In between studying for finals and memorizing monologues came dinnertime, and the hour or so before that was spent preparing food.  This soon became my favorite time of day. Since I couldn’t cook, I would sit on the floor of the kitchen, crouched beside the door, and we would talk… about everything. M.K. would come up with arguments for her dissertation, and I would try to figure how to handle the intraoffice politics of my first job. While the meal cooked, I ran lines and tried to memorize recipes. We fed each other with food and conversation, making sure that both would stick to our insides. 

The following year I found myself living near a group of guys, who quickly became my loyal friends. They ranged in age from 18 to 30 and had never cooked a meal in their lives. And I needed food.
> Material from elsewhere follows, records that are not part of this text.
(** * viewchart: the pattern confidence scorer

    A shallow embedding of the scorer of [server/lib/openai.ts], of the
    wrapper of [server/lib/chart-analyzer.ts] and of the learning rows of
    [server/storage.ts].

    Numbers.  A JavaScript number that only ever holds a counter is a [Z];
    every other number is an exact rational [Q], except where a claim depends
    on the rounding of IEEE 754 arithmetic: the statistics blender is also
    modelled on binary64 numbers (module [Double]), and that model is the one
    its blending formula is checked against.  Where the source can produce or
    receive a non-finite number (the normalisation of the selection weights,
    the numbers of an analysis of the external model) the model uses [JSNum],
    which adds +Infinity, -Infinity and NaN.  [Math.random()] is an explicit
    argument; [new Date()] is an explicit clock reading. *)

From Stdlib Require Import ZArith QArith Qround Qabs Qminmax Lqa Lia List String Ascii.
From Stdlib Require Import Sorted Permutation.
From Stdlib Require PrimFloat SpecFloat FloatOps.
From stdpp Require Import gmap strings.

Local Open Scope Z_scope.

(* ===================================================================== *)
(** ** JavaScript numbers and the [Math] functions the source uses       *)
(* ===================================================================== *)

Module JS.

(** [Math.floor] *)
Definition Math_floor (x : Q) : Z := Qfloor x.

(** [Math.round]: the nearest integer, a half rounds up. *)
Definition Math_round (x : Q) : Z := Qfloor (x + (1 # 2))%Q.

(** [Math.min] and [Math.max] on finite numbers. *)
Definition Math_min (a b : Q) : Q := if Qle_bool a b then a else b.
Definition Math_max (a b : Q) : Q := if Qle_bool a b then b else a.

(** [Math.abs] *)
Definition Math_abs (x : Q) : Q := Qabs x.

(** Truthiness of a [number | undefined]: defined and not zero. *)
Definition truthy (x : option Q) : bool :=
  match x with
  | Some q => negb (Qeq_bool q 0%Q)
  | None => false
  end.

(** [x || d] on a [number | undefined]. *)
Definition or_else (x : option Q) (d : Q) : Q :=
  match x with
  | Some q => if Qeq_bool q 0%Q then d else q
  | None => d
  end.

(** The value of a truthy [number | undefined]. *)
Definition num (x : option Q) : Q := or_else x 0%Q.

(** A number that may have left the finite ones. *)
Inductive JSNum : Type :=
| Fin (q : Q)
| PosInf
| NegInf
| NaN.

(** [a / b] for finite [a] and [b]; the sums of the source that reach a
    zero divisor are positive zeros. *)
Definition div (a b : Q) : JSNum :=
  if Qeq_bool b 0 then
    (if Qeq_bool a 0 then NaN
     else if Qle_bool 0 a then PosInf else NegInf)
  else Fin (a / b).

(** [a + b] *)
Definition add (a b : JSNum) : JSNum :=
  match a, b with
  | NaN, _ | _, NaN => NaN
  | PosInf, NegInf | NegInf, PosInf => NaN
  | PosInf, _ | _, PosInf => PosInf
  | NegInf, _ | _, NegInf => NegInf
  | Fin x, Fin y => Fin (x + y)
  end.

(** [r <= c] for a finite [r]; every comparison with NaN is false. *)
Definition le (r : Q) (c : JSNum) : bool :=
  match c with
  | Fin q => Qle_bool r q
  | PosInf => true
  | NegInf | NaN => false
  end.

(** Is the number one of the IEEE special values? *)
Definition is_finite (c : JSNum) : bool :=
  match c with Fin _ => true | _ => false end.

(** [Math.round], [Math.max] and [Math.min] on a number that may be one of
    the special values: NaN comes out of each of them whenever it goes in,
    an infinity is ordered like a number beyond every finite one. *)
Definition num_round (x : JSNum) : JSNum :=
  match x with
  | Fin q => Fin (inject_Z (Math_round q))
  | PosInf => PosInf
  | NegInf => NegInf
  | NaN => NaN
  end.

Definition num_max (a b : JSNum) : JSNum :=
  match a, b with
  | NaN, _ | _, NaN => NaN
  | PosInf, _ | _, PosInf => PosInf
  | NegInf, x | x, NegInf => x
  | Fin x, Fin y => Fin (Math_max x y)
  end.

Definition num_min (a b : JSNum) : JSNum :=
  match a, b with
  | NaN, _ | _, NaN => NaN
  | NegInf, _ | _, NegInf => NegInf
  | PosInf, x | x, PosInf => x
  | Fin x, Fin y => Fin (Math_min x y)
  end.

End JS.

(* ===================================================================== *)
(** ** server/lib/openai.ts                                              *)
(* ===================================================================== *)

Module Openai.
Import JS.

(** [Date], as the reading of a clock. *)
Definition Date := Z.

Inductive Prediction : Type := bullish | bearish.

(** [TAnalysisHistoryItem] *)
Record TAnalysisHistoryItem : Type := {
  h_id : string;
  h_imageUrl : string;
  h_pattern : string;
  h_prediction : Prediction;
  h_confidence : Q;
  h_timestamp : string;
  h_feedback : option bool  (* boolean | null *)
}.

(** [TAnalysisResult] *)
Record TAnalysisResult : Type := {
  id : string;
  imageUrl : string;
  pattern : string;
  prediction : Prediction;
  confidence : Q;
  winRate : Q;
  sampleSize : Q;
  explanation : string;
  timestamp : string;
  feedback : option bool
}.

(** The 5 categories of [MARKET_PATTERNS], in the order of their keys. *)
Definition MARKET_PATTERNS : list (string * list string) :=
  [ ("continuation"%string,
     [ "Higher Highs & Higher Lows (Uptrend)";
       "Lower Highs & Lower Lows (Downtrend)";
       "Moving Average Alignment (Price above EMAs)";
       "Moving Average Alignment (Price below EMAs)";
       "Bollinger Band Squeeze" ]%string);
    ("reversal"%string,
     [ "Break of Structure (Failed Higher Highs)";
       "Break of Structure (Failed Lower Lows)";
       "RSI Divergence";
       "MACD Divergence";
       "Exhaustion Move (Overextension beyond Bollinger Bands)" ]%string);
    ("consolidation"%string,
     [ "Inside Bar Pattern";
       "Narrow Range Bars";
       "Ascending Triangle Formation";
       "Descending Triangle Formation";
       "Symmetrical Triangle Formation" ]%string);
    ("breakout"%string,
     [ "Range Breakout (Above Resistance)";
       "Range Breakout (Below Support)";
       "Moving Average Crossover (Bullish)";
       "Moving Average Crossover (Bearish)";
       "Volume Spike Breakout" ]%string);
    ("candlestick"%string,
     [ "Bullish Engulfing Pattern";
       "Bearish Engulfing Pattern";
       "Hammer Candlestick";
       "Inverted Hammer Candlestick";
       "Morning Star Pattern";
       "Evening Star Pattern";
       "Doji Formation" ]%string) ].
So they started a rotation of cooking duties, each one cooking in my flat for a week in between our drama school classes.  On Sunday one guy moved in, not knowing how to boil a pot of water, and, by that Saturday, he could at least make chicken korma. Meanwhile, I had made a very complex and three dimensional friend.

While teaching the men how to cook, I got to know their backgrounds and families, philosophical views and failed relationships. The dinner hour would last for three or four times longer than the title dictates. There is something undeniably unique about food that brings people out of themselves and allows them to relate to each other. The fact that we all need to be fed dismantles some guard we usually hold up. The enjoyment of food, the creative act of cooking, the careful combination of considering taste and nutrition are completely life affirming in every aspect.  It forces us first to admit that we are human and weak and then admit we each have an unlimited capacity for  joy and satisfaction. We cannot help but open up when there is a good meal on the table. 

During this time of year Borough Market begins to pick up in speed. Spring means full  baskets and skirts that catch both breeze and sunlight. Greens return, and every other color in the market is vivid and electric. We have survived winter, and now there are picnics and strawberry smoothies to look forward to. M.K. is now working on an organic farm back in the U.S., and we still send recipes back and forth online. The latest one she sent will be perfect for when all the guys come over next. They love using the food processor. And although they have never met M.K., I think that if she dropped by for dinner that night, they would think they had already met her.